So di essere scandaloso. Per voi. E per gli altri intorno a voi: i vicini, i colleghi di lavoro, gli amici, le suocere… So bene quanto male, quante preoccupazioni, involontariamente vi procuro. Io mi espongo, firmando col mio vero nome e cognome. E con me, espongo anche voi. Vi trascino in questa avventura, appena iniziata per me e per quelli come me: finalmente esistere! Uscire dall’ombra! Rialzare la testa! Dire la verità, la mia verità! Essere: Abdellah. Essere:Taia. Essere tutte e due. Solo. E contemporaneamente non più solo.
Al di là della mia omosessualità, che rivendico e di cui mi faccio carico, so che cosa vi sorprende, cosa vi fa paura: che io vi sfugga. Io sono sempre lo stesso, sempre magro, sempre questo eterno volto di bambino, eppure non sono più lo stesso. Voi non mi riconoscete più e vi dite: “Ma da dove vengono queste idee bizzarre? Che cosa gli dà questa audacia? Non è così che l’abbiamo educato… Non solo parla pubblicamente di sessualità, no, no, questo non gli basta, parla di omosessualità, di politica, di libertà… Ma chi si crede di essere?”

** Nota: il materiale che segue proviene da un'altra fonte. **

(* ===== verification/MemoryReport.v ===== *)
(** A group record on pointers, from [mrec_create] to [mrec_destroy], with the group and the entry that [groupint_get] of [src/groups.c] finds or
    makes.  [MemoryRecords] has the branches of the state machine for an entry that is there. *)

From S2P Require Import Prelude LinkList Msrc World Interfaces Send Groups Samples Routing Mld2Logic Blind Mld2Expire Memory MemoryFacts MemoryRefine MemoryRecords MemoryDestroy MemoryExpire MemoryWalk Packet MemoryForward.
#[local] Open Scope Z_scope.
#[local] Arguments Z.eqb : simpl never.

(** * Definitions *)

Section code.
Context `{Malloc} (groups : Z).

(** [os_malloc] tells whether an allocation succeeds; the fields of a new object that [memset] clears, or that are set before they are read, are 0. *)
Definition group_create (mca : in6_addr) : P Z :=
  ok ← lift (os_call os_malloc);
  if negb ok then mret 0
  else
    groupn ← malloc (OGroup mca 0 0 0 0);
    ok ← lift (os_call os_malloc);
    if negb ok then pcrash NullDeref
    else
      interfaces ← list_new;
      _ ← set_obj groupn (OGroup mca interfaces 0 0 0);
      mret groupn.

Definition grpint_create (interface : nat) : P Z :=
  ok ← lift (os_call os_malloc);
  if negb ok then mret 0
  else
    garbage ← lift (os_call os_garbage);
    n ← lift (int_at interface);
    grpintn ← malloc (OGrpint (i_ifindex n) 1 (u32 garbage) 0 0);
    ok ← lift (os_call os_malloc);
    if negb ok then pcrash NullDeref
    else
      includes ← list_new;
      _ ← upd_entry grpintn (put_includes includes);
      ok ← lift (os_call os_malloc);
      if negb ok then pcrash NullDeref
      else
        excludes ← list_new;
        _ ← upd_entry grpintn (put_excludes excludes);
        mret grpintn.

Fixpoint grpint_find_loop (ifindex : Z) (data : list Z) : P Z :=
  match data with
  | [] => mret 0
  | grpintn :: data =>
    if grpintn =? 0 then grpint_find_loop ifindex data
    else e ← entry_at grpintn; if e_ifindex e =? ifindex then mret grpintn else grpint_find_loop ifindex data
  end.

(** The second half of [groupint_get]. *)
Definition groupint_interface (groupn : Z) (interface : nat) (isnew : bool) : P (Z * bool) :=
  now ← lift time;
  _ ← upd_fields groupn (set_lastforward now);
  n ← lift (int_at interface);
  interfaces ← interfaces_of groupn;
  data ← list_at interfaces;
  grpintn ← grpint_find_loop (i_ifindex n) data;
  if grpintn =? 0 then
    grpintn ← grpint_create interface;
    if grpintn =? 0 then mret (0, isnew)
    else _ ← listnode_add interfaces grpintn; mret (grpintn, isnew)
  else mret (grpintn, isnew).

Definition lastforward_of (groupn : Z) : P Z := o ← obj_at groupn; match o with OGroup _ _ v _ _ => mret v | _ => pcrash NullDeref end.
Definition groupint_get (mca : in6_addr) (interface : nat) : P (Z * bool) :=
  groupn ← group_find groups mca;
  if groupn =? 0 then
    groupn ← group_create mca;
    if groupn =? 0 then mret (0, false)
    else
      _ ← listnode_add groups groupn;
      groupint_interface groupn interface true
  else
    now ← lift time;
    lastforward ← lastforward_of groupn;
    if ECMH_SUBSCRIPTION_TIMEOUT <=? now - lastforward then
      _ ← lift time;
      groupint_interface groupn interface true
    else groupint_interface groupn interface false.

(** The record of a report, as in [Memory.report_record], but with the entry looked up where the code does. *)
Definition handle_downstream_subscription (intn : nat) (mrec : Z) : P unit :=
  o ← obj_at mrec;
  match o with
  | OMrec mca _ _ => got ← groupint_get mca intn; Memory.handle_downstream_subscription intn got.1 mrec
  | _ => pcrash NullDeref
  end.
Definition report_record (intn : nat) (mca : in6_addr) (type : Z) (srcs : list in6_addr) : P unit :=
  mrec ← mrec_create mca type;
  _ ← add_addrs mrec srcs;
  _ ← handle_downstream_subscription intn mrec;
  mrec_destroy mrec.
End code.

(** The same on values: [l4_ipv6_icmpv6_mld2_report] destroys the record once more when [handle_downstream_subscription] did. *)
Definition value_record (intn : nat) (mca : in6_addr) (type : Z) (srcs : list in6_addr) : M unit :=
  destroyed ← Mld2Logic.handle_downstream_subscription intn (record_of mca type srcs);
  if (destroyed : bool) then crash DoubleFree else mret tt.

(** * Side by side *)

Section beside.
Context (os : OS).

(** The command [pm] on pointers returns or faults as [m] does on values. The groups of its own state are not looked at. *)
Definition beside {A B} (m : M A) (pm : P B) (w : world) (h : heap) (Q : A -> B -> world -> heap -> Prop) : Prop :=
  forall gs0, spec m os w
    (fun a w' => exists b h' gs', pm h os (set_groups gs0 w) = Ret (b, h') (set_groups gs' w') /\ Q a b w' h')
    (fun _ w' => exists e gs', pm h os (set_groups gs0 w) = Crash e (set_groups gs' w')).

Lemma beside_bind {A B C D} (Q : C -> D -> world -> heap -> Prop) (m : M A) (k : A -> M C) (pm : P B) (pk : B -> P D) w h :
  beside m pm w h (fun a b w' h' => beside (k a) (pk b) w' h' Q) -> beside (m ≫= k) (pm ≫= pk) w h Q.
Proof.
  intros Hm gs0. apply spec_bind. eapply spec_mono; [apply (Hm gs0)|..]; cbv beta.
  - intros a w' (b & h' & gs' & E & Hk). eapply spec_mono; [apply (Hk gs')|..]; cbv beta; unfold mbind, P_bind, mbind, M_bind.
    + intros c w'' (d & h'' & gs'' & E' & HQ). exists d, h'', gs''. by rewrite E.
    + intros _ w'' (e & gs'' & E'). exists e, gs''. by rewrite E.
  - intros _ w' (e & gs' & E). exists e, gs'. unfold mbind, P_bind, mbind, M_bind. by rewrite E.
Qed.

Section rules.
Context {A B C : Type}.
Implicit Types (Q : A -> B -> world -> heap -> Prop).
Lemma beside_ret Q (a : A) (b : B) w h : Q a b w h -> beside (mret a) (mret b) w h Q.
Proof. intros HQ gs0. apply spec_ret. by exists b, h, gs0. Qed.
Lemma beside_crash Q e e' w h : beside (crash e) (pcrash e') w h Q.
Proof. intros gs0. by exists e', gs0. Qed.
Lemma beside_mono Q Q' (m : M A) pm w h :
  beside m pm w h Q -> (forall a b w' h', Q a b w' h' -> Q' a b w' h') -> beside m pm w h Q'.
Proof. intros Hm HQ gs0. eapply spec_mono; [apply (Hm gs0)| |done]. cbv beta. intros a w' (b & h' & gs' & ? & ?). eauto 6. Qed.
Lemma beside_left Q (m : M C) (k : C -> M A) (pm : P B) w h :
  spec m os w (fun c w' => same_rest w w' /\ beside (k c) pm w' h Q) (fun _ _ => False) -> beside (m ≫= k) pm w h Q.
Proof.
  intros Hm gs0. apply spec_bind. eapply spec_mono; [exact Hm| |by intros ? ? []]. cbv beta. intros a w' [Hw Hk].
  specialize (Hk gs0). by rewrite Hw in Hk.
Qed.
Lemma beside_right Q (m : M A) (pm : P C) (pk : C -> P B) w h c h' :
  runs pm h c h' -> beside m (pk c) w h' Q -> beside m (pm ≫= pk) w h Q.
Proof. intros Hr Hm gs0. specialize (Hm gs0). unfold mbind, P_bind, mbind, M_bind. by rewrite Hr. Qed.
Lemma beside_blind Q (m : M C) (k : C -> M A) (pk : C -> P B) w h :
  blind m -> (forall c w', w_groups w' = w_groups w -> beside (k c) (pk c) w' h Q) -> beside (m ≫= k) (lift m ≫= pk) w h Q.
Proof.
  intros Hb Hk. apply beside_bind. intros gs0. unfold spec, lift, mbind, M_bind. rewrite Hb.
  destruct (m os w) as [c w'|e w'] eqn:E; [|by exists e, gs0]. exists c, h, gs0. split; [done|]. apply Hk. by eapply blind_frames.
Qed.
End rules.

Lemma beside_assoc {A B C D} (m : M A) (pm : P B) (pk : B -> P C) (pk' : C -> P D) w h Q :
  beside m (x ← pm; y ← pk x; pk' y) w h Q -> beside m (y ← (x ← pm; pk x); pk' y) w h Q.
Proof.
  intros Hm gs0. specialize (Hm gs0). unfold mbind, P_bind, mbind, M_bind in *. by destruct (pm h os (set_groups gs0 w)) as [[x h1] w1|].
Qed.
Lemma beside_spec {A B} (m : M A) (pm : P B) w h Q Q' :
  beside m pm w h Q -> spec m os w Q' (fun _ _ => True) -> beside m pm w h (fun a b w' h' => Q a b w' h' /\ Q' a w').
Proof.
  intros Hm Hs gs0. specialize (Hm gs0). unfold spec in *. destruct (m os w) as [a w'|]; [|done]. destruct Hm as (b & h' & gs' & E & HQ). eauto 6.
Qed.
Lemma beside_sim {A} (m : M A) pm w h Q : MemoryWalk.sim os m pm w h Q -> beside m pm w h (fun a b w' h' => a = b /\ Q a w' h').
Proof.
  intros Hm gs0. eapply spec_mono; [apply (Hm gs0)|..]; cbv beta.
  - intros a w' (h' & gs' & E & HQ). by exists a, h', gs'.
  - intros e w' (gs' & E). by exists e, gs'.
Qed.
Lemma beside_same {A} (m : M A) pm w h (Q : A -> A -> world -> heap -> Prop) :
  (forall gs0, exists a h' w', m os w = Ret a w' /\ pm h os (set_groups gs0 w) = Ret (a, h') (set_groups gs0 w') /\ Q a a w' h') -> beside m pm w h Q.
Proof. intros Hm gs0. destruct (Hm gs0) as (a & h' & w' & E & E' & HQ). unfold spec. rewrite E. by exists a, h', gs0. Qed.
End beside.

(** * Groups and entries that are made *)

Lemma nodes_snoc {A} (shape : Z -> A -> heap -> Prop) D V hc p a hp :
  nodes shape D V hc -> shape p a hp -> hc ##ₘ hp -> nodes shape (D ++ [p]) (V ++ [a]) (hc ∪ hp).
Proof.
  intros Hn Hp. induction Hn as [|q b D V h1 h2 Hq Hd Hn IH]; simpl; intros Hx.
  - rewrite (left_id_L ∅ (∪)), <-(right_id_L ∅ (∪) hp). constructor; [done|apply map_disjoint_empty_r|constructor].
  - apply map_disjoint_union_l in Hx as [Hx1 Hx2]. rewrite <-(assoc_L (∪)). constructor; [done|by apply map_disjoint_union_r_2|auto].
Qed.

Section made.
Context (groups : Z).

Io vengo dal Marocco. Io conosco il Marocco. Riuscire, esistere, significa avere i soldi. Schiacciare gli altri con i propri soldi. Fin da quando sono nato, nel 1973 a Rabat, è sempre stato questo l’ideale marocchino, il modello da seguire. Come voi, io sono nato povero, sono cresciuto povero a Salé. E pure oggi, per certi versi, lo sono ancora. Io però rifiuto questo sterile ideale marocchino. Questa bassezza. Non mi piace. Io vado oltre. L’ideale marocchino, io nel mio piccolo lo reinvento. Lo riempio di nuovi contenuti, di senso, di coraggio e di dubbio… E’ questo in fondo che vi sciocca: io mi rivelo diverso, qualche cosa che non avevate previsto, di cui non vi eravate accorti. Un mostro. Tanto più che, quando stavo con voi, io sono sempre stato tanto gentile, tanto studioso e bene educato.

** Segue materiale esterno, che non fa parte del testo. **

(** C17: Whatever bytes the packet holds, the parser has one of two outcomes, and [has_unknown] tells which from the bytes: it returns, and every
    access was inside the receive buffer, every pointer valid and no record freed twice; or it comes to a record whose type is none of the six,
    and looking up its name for the debug message leaves the table. (The receive buffer has at least 295 bytes after the packet, the
    allocator gives memory, and the list of kernel routes is there, as it is with [--kernel].) *)
Theorem mld2_report_returns w n l :
  0 <= plen -> groups_wf (w_groups w) -> w_ints w !! intn = Some n -> w_routes w = Some l -> w_buffer w = buffer ->
  spec (mld2_report intn mld2r plen) os w
    (fun _ w' => has_unknown buffer mld2r plen = false /\ groups_wf (w_groups w') /\ w_buffer w' = buffer)
    (fun f _ => has_unknown buffer mld2r plen = true /\ f = OutOfBounds).
Proof.
  intros Hpl Hwf Hn Hl Hb. unfold mld2_report, has_unknown. cbv zeta. spec_step. apply load16_within; [done|lia..|].
  set (ngrec := half_at buffer (mld2r + 6)).
  spec_step. eapply spec_mono; [by apply int_set_mld_version_spec| |done]. cbv beta zeta. intros _ w1 Hw1.
  assert (Hp1 : parsing w1).
  { pose proof (becomes_lookup _ _ (lookup_lt_Some _ _ _ Hn) _ _ Hw1). destruct Hw1 as [t ->]. split_and!; [done|by eexists|by exists l|done]. }
  destruct (_ <? _); simpl; [by spec_step; destruct Hp1 as (? & _ & _ & ?)|]. spec_step.
  eapply spec_mono; [apply mld2_grecs_within; [done|unfold sizeof_mld2_report; lia..]| |cbv beta; tauto]. cbv beta. intros changed w2 [Hu (Hwf2 & [n2 Hn2] & [l2 Hl2] & Hb2)].
  apply spec_when; [|done]. intros _. spec_step.
  pose proof (rel_spec _ _ os w2 (settled_upstream (Some intn))) as F1.
  pose proof (handle_upstream_faults (Some intn) os w2 Hwf2 ltac:(intros ? [= <-]; by eapply lookup_lt_Some)) as F2.
  eapply spec_mono; [exact (spec_conj _ _ _ _ _ _ _ F1 F2)| |intros f w3 (_ & _ & [?|?]); congruence].
  cbv beta. intros _ w3 [Hk _]. destruct Hk as (Hwf3 & [l3 Hl3] & Hb3); [by split_and!; [|exists l2|]|].
  do 2 spec_step. eapply spec_mono; [by apply (expire_routes_spec _ l3)| |done].
  cbv beta. intros _ w4 (t & tr & l4 & -> & _). by split_and!.
Qed.
End any_packet.

(** * A report when the daemon does not control the kernel *)

Section no_kernel.
Context (os : OS) (now : Z) (Hnow : forall t, os_time os t = now) (H0 : 0 <= now) (H1 : now + MALI < 2 ^ 32)
  (Hmalloc : forall t, os_malloc os t = true) (intn : nat).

Penso che ogni giorno vi poniate sempre la stessa domanda: Che cosa gli abbiamo fatto? Che cosa gli abbiamo fatto per meritare questo, questo scandalo? Penso che oramai mi detestiate anche, mi malediciate. Non mi considerate più un buon mussulmano. Forse avete anche paura per me: corro dei rischi esponendomi così sui libri e sui giornali.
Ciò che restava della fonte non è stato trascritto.